Oxyntomodulin attenuates TNF‑α induced neuropathic pain by inhibiting the activation of the NF‑κB pathway

Neuropathic pain is rarely diagnosed. Oxyntomodulin is peripherally and centrally distributed; however, the potential mechanisms underlying the effects of oxyntomodulin in attenuating nociception remain unclear; thus, we aimed to explore them in the present study. A neuropathic pain model in male C57BL/6 mice was induced by intrathecal injection of tumor necrosis factor‑α (TNF‑α), and the duration of nociceptive behavioral responses was measured with a stop‑watch timer within 30 min. Western blotting was used to explore the protein levels of ionized calcium binding adaptor molecule‑1 (IBA1), nuclear factor‑κB (NF‑κB) phosphorylated‑p65, interleukin (IL)‑6 and IL‑1β. We performed reverse transcription‑quantitative polymerase chain reaction and ELISA were performed to determine the mRNA and protein expression levels of IL‑6 and IL‑1β, respectively.
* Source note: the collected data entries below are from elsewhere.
(** * Content-extraction scripts: a shallow embedding and its properties

    The development follows the five scripts under [scrapers/]:
    [alignment_forum_extract.py], [alignment_forum_meta.py],
    [arxiv_extract.py], [arxiv_meta.py] and [youtube_meta.py].

    Modelling conventions.
    - A Python [str] is a [string] of bytes.  Character classes ([\s],
      [\w], [\d], [str.strip], [str.isupper], ...) are the ASCII part of
      the Unicode tables Python uses; the only non-ASCII text the scripts
      produce themselves is the list bullet, kept as its UTF-8 bytes.
    - A regular expression of the source is written in a small syntax
      ([Re.regex]) and run by a backtracking matcher with Python's
      priorities (leftmost start, greedy repetition, first alternative
      first); [Re.search], [Re.match_] and [Re.sub] are [re.search],
      [re.match] and [re.sub].
    - A parsed page is a tree of elements and text nodes ([Dom.node]).
    - A function that can raise returns a [result]; a function that logs
      or touches the output file threads that state explicitly.
    - A JSON output file is missing, holds bytes that are not UTF-8, text
      that is not JSON, JSON that is not an object, or an object
      ([Json.file]); whether it can be opened for writing is a parameter
      of the functions that write it. *)

From Stdlib Require Import List String Ascii Bool Arith Lia Permutation.
Import ListNotations.
Local Open Scope string_scope.

(** ** Exceptions *)

Inductive exn : Type :=
| ValueError | IndexError | TypeError | AttributeError | StopIteration
| JSONDecodeError | UnicodeDecodeError | OSError | RequestException | PdfError.

Inductive result (A : Type) : Type :=
| Ok (a : A)
| Raise (e : exn).
Arguments Ok {A} a.
Arguments Raise {A} e.

(** What a run leaves behind: pages asked for, arXiv identifiers looked
    up, lines printed or logged, files written. A logged line is kept up
    to the text of the exception it quotes. *)
Inductive event : Type :=
| Fetched (url : string)
| Queried (arxiv_id : string)
| Printed (msg : string)
| Wrote (path : string) (text : string).

(** the pages asked for and the identifiers looked up, in order *)
Definition fetched (ev : list event) : list string :=
  flat_map (fun e => match e with Fetched u => [u] | _ => [] end) ev.

(** ** Python strings *)

Module Py.

Definition nl : ascii := "010"%char.

Definition code (c : ascii) : nat := nat_of_ascii c.

Definition between (lo hi : nat) (c : ascii) : bool :=
  ((lo <=? code c) && (code c <=? hi))%nat.

(** [str.isspace] on one character: TAB..CR, FS..US and the space. *)
Definition isspace (c : ascii) : bool := between 9 13 c || between 28 32 c.
Definition isdigit (c : ascii) : bool := between 48 57 c.
Definition isupper (c : ascii) : bool := between 65 90 c.
Definition islower (c : ascii) : bool := between 97 122 c.
Definition isalpha (c : ascii) : bool := isupper c || islower c.
(** the class [\w] *)
Definition isword (c : ascii) : bool :=
  isalpha c || isdigit c || Ascii.eqb c "_"%char.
An MTT assay was conducted to detect BV2 cell viability. Oxyntomodulin was observed to attenuate TNF‑α‑induced pain hypersensitivity in mice, as well as the expression of IBA1, NF‑κB p‑p65, IL‑6 and IL‑1β in the spinal cord. Oxyntomodulin exhibited no cytotoxicity on BV2 cells, and attenuated TNF‑α‑induced IL‑6 and IL‑1β production and release in BV2 cells and culture medium, respectively. Collectively, we proposed oxyntomodulin to attenuate TNF‑α induced neuropathic pain associated with the release of glial cytokines IL‑6 and IL‑1β via inhibiting the activation of the NF‑κB pathway.